Provided data below:

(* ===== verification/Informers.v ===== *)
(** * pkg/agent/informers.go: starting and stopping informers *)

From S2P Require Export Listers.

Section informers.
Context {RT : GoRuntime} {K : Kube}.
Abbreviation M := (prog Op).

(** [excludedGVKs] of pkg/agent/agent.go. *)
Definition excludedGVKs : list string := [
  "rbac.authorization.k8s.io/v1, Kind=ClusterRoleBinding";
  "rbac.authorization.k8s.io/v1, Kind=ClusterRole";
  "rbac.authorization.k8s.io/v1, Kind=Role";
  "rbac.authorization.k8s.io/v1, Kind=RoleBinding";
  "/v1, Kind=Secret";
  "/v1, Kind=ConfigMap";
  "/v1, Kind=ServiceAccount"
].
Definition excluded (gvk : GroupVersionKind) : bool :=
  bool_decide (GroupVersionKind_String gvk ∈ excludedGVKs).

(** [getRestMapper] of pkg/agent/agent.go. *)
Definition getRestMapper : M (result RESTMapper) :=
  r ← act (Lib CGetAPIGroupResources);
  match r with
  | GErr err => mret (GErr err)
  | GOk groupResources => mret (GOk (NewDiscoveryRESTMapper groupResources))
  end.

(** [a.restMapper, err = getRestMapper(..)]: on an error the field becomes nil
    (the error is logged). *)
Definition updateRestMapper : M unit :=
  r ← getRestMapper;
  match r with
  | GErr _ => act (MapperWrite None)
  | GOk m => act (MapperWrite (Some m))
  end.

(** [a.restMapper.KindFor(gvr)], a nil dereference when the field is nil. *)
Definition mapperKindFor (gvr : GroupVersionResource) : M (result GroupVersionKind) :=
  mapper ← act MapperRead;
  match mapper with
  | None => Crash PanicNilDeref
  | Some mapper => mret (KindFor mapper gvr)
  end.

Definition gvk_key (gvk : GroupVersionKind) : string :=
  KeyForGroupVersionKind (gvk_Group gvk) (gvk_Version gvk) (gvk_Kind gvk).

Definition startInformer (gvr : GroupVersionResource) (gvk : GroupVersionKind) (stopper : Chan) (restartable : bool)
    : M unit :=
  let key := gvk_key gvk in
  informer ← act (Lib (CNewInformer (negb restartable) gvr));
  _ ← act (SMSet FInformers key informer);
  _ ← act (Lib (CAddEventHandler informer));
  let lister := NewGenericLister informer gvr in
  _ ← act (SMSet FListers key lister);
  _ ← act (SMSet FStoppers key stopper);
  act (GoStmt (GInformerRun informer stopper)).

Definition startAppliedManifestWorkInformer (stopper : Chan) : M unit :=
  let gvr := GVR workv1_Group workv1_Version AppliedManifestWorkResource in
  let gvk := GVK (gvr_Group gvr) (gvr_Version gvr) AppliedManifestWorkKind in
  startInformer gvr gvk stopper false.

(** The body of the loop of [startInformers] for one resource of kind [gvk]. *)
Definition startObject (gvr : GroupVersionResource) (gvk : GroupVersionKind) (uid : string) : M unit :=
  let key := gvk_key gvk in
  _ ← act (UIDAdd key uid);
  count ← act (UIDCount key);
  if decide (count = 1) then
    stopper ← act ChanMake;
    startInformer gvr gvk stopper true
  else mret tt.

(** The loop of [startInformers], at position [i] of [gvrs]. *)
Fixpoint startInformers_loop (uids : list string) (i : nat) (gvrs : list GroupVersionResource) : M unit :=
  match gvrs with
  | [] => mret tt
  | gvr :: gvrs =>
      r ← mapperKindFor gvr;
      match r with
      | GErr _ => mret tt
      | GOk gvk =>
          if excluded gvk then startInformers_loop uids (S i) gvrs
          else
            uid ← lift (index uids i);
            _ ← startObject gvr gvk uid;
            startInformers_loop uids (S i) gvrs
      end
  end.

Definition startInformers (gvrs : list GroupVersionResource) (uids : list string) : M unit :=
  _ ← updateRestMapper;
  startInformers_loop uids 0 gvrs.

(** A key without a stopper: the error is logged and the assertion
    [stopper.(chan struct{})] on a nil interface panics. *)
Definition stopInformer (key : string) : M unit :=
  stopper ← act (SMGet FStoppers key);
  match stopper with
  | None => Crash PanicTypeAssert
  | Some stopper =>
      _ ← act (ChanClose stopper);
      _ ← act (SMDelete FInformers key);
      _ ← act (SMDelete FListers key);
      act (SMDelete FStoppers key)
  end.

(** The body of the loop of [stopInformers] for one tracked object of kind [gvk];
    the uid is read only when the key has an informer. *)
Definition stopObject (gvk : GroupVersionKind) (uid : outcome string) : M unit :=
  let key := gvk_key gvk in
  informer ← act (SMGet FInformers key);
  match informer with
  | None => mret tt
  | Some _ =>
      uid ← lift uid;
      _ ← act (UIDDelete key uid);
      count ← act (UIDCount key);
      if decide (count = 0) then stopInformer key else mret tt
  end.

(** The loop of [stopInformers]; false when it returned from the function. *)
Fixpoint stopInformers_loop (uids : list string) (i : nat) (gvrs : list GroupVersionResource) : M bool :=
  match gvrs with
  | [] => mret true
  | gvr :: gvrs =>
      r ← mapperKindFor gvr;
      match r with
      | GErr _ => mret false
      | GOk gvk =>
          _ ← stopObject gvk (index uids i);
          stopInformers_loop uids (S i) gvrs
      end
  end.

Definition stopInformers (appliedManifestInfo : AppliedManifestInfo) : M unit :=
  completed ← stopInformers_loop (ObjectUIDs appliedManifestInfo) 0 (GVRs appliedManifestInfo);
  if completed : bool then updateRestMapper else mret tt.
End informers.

End of Provided data.

▶ **Directions for this task**:
What you return must match the records above exactly.

▶ **Answer space**:
(* ===== verification/Informers.v ===== *)
(** * pkg/agent/informers.go: starting and stopping informers *)

From S2P Require Export Listers.

Section informers.
Context {RT : GoRuntime} {K : Kube}.
Abbreviation M := (prog Op).

(** [excludedGVKs] of pkg/agent/agent.go. *)
Definition excludedGVKs : list string := [
  "rbac.authorization.k8s.io/v1, Kind=ClusterRoleBinding";
  "rbac.authorization.k8s.io/v1, Kind=ClusterRole";
  "rbac.authorization.k8s.io/v1, Kind=Role";
  "rbac.authorization.k8s.io/v1, Kind=RoleBinding";
  "/v1, Kind=Secret";
  "/v1, Kind=ConfigMap";
  "/v1, Kind=ServiceAccount"
].
Definition excluded (gvk : GroupVersionKind) : bool :=
  bool_decide (GroupVersionKind_String gvk ∈ excludedGVKs).

(** [getRestMapper] of pkg/agent/agent.go. *)
Definition getRestMapper : M (result RESTMapper) :=
  r ← act (Lib CGetAPIGroupResources);
  match r with
  | GErr err => mret (GErr err)
  | GOk groupResources => mret (GOk (NewDiscoveryRESTMapper groupResources))
  end.

(** [a.restMapper, err = getRestMapper(..)]: on an error the field becomes nil
    (the error is logged). *)
Definition updateRestMapper : M unit :=
  r ← getRestMapper;
  match r with
  | GErr _ => act (MapperWrite None)
  | GOk m => act (MapperWrite (Some m))
  end.

(** [a.restMapper.KindFor(gvr)], a nil dereference when the field is nil. *)
Definition mapperKindFor (gvr : GroupVersionResource) : M (result GroupVersionKind) :=
  mapper ← act MapperRead;
  match mapper with
  | None => Crash PanicNilDeref
  | Some mapper => mret (KindFor mapper gvr)
  end.

Definition gvk_key (gvk : GroupVersionKind) : string :=
  KeyForGroupVersionKind (gvk_Group gvk) (gvk_Version gvk) (gvk_Kind gvk).

Definition startInformer (gvr : GroupVersionResource) (gvk : GroupVersionKind) (stopper : Chan) (restartable : bool)
    : M unit :=
  let key := gvk_key gvk in
  informer ← act (Lib (CNewInformer (negb restartable) gvr));
  _ ← act (SMSet FInformers key informer);
  _ ← act (Lib (CAddEventHandler informer));
  let lister := NewGenericLister informer gvr in
  _ ← act (SMSet FListers key lister);
  _ ← act (SMSet FStoppers key stopper);
  act (GoStmt (GInformerRun informer stopper)).

Definition startAppliedManifestWorkInformer (stopper : Chan) : M unit :=
  let gvr := GVR workv1_Group workv1_Version AppliedManifestWorkResource in
  let gvk := GVK (gvr_Group gvr) (gvr_Version gvr) AppliedManifestWorkKind in
  startInformer gvr gvk stopper false.

(** The body of the loop of [startInformers] for one resource of kind [gvk]. *)
Definition startObject (gvr : GroupVersionResource) (gvk : GroupVersionKind) (uid : string) : M unit :=
  let key := gvk_key gvk in
  _ ← act (UIDAdd key uid);
  count ← act (UIDCount key);
  if decide (count = 1) then
    stopper ← act ChanMake;
    startInformer gvr gvk stopper true
  else mret tt.

(** The loop of [startInformers], at position [i] of [gvrs]. *)
Fixpoint startInformers_loop (uids : list string) (i : nat) (gvrs : list GroupVersionResource) : M unit :=
  match gvrs with
  | [] => mret tt
  | gvr :: gvrs =>
      r ← mapperKindFor gvr;
      match r with
      | GErr _ => mret tt
      | GOk gvk =>
          if excluded gvk then startInformers_loop uids (S i) gvrs
          else
            uid ← lift (index uids i);
            _ ← startObject gvr gvk uid;
            startInformers_loop uids (S i) gvrs
      end
  end.

Definition startInformers (gvrs : list GroupVersionResource) (uids : list string) : M unit :=
  _ ← updateRestMapper;
  startInformers_loop uids 0 gvrs.

(** A key without a stopper: the error is logged and the assertion
    [stopper.(chan struct{})] on a nil interface panics. *)
Definition stopInformer (key : string) : M unit :=
  stopper ← act (SMGet FStoppers key);
  match stopper with
  | None => Crash PanicTypeAssert
  | Some stopper =>
      _ ← act (ChanClose stopper);
      _ ← act (SMDelete FInformers key);
      _ ← act (SMDelete FListers key);
      act (SMDelete FStoppers key)
  end.

(** The body of the loop of [stopInformers] for one tracked object of kind [gvk];
    the uid is read only when the key has an informer. *)
Definition stopObject (gvk : GroupVersionKind) (uid : outcome string) : M unit :=
  let key := gvk_key gvk in
  informer ← act (SMGet FInformers key);
  match informer with
  | None => mret tt
  | Some _ =>
      uid ← lift uid;
      _ ← act (UIDDelete key uid);
      count ← act (UIDCount key);
      if decide (count = 0) then stopInformer key else mret tt
  end.

(** The loop of [stopInformers]; false when it returned from the function. *)
Fixpoint stopInformers_loop (uids : list string) (i : nat) (gvrs : list GroupVersionResource) : M bool :=
  match gvrs with
  | [] => mret true
  | gvr :: gvrs =>
      r ← mapperKindFor gvr;
      match r with
      | GErr _ => mret false
      | GOk gvk =>
          _ ← stopObject gvk (index uids i);
          stopInformers_loop uids (S i) gvrs
      end
  end.

Definition stopInformers (appliedManifestInfo : AppliedManifestInfo) : M unit :=
  completed ← stopInformers_loop (ObjectUIDs appliedManifestInfo) 0 (GVRs appliedManifestInfo);
  if completed : bool then updateRestMapper else mret tt.
End informers.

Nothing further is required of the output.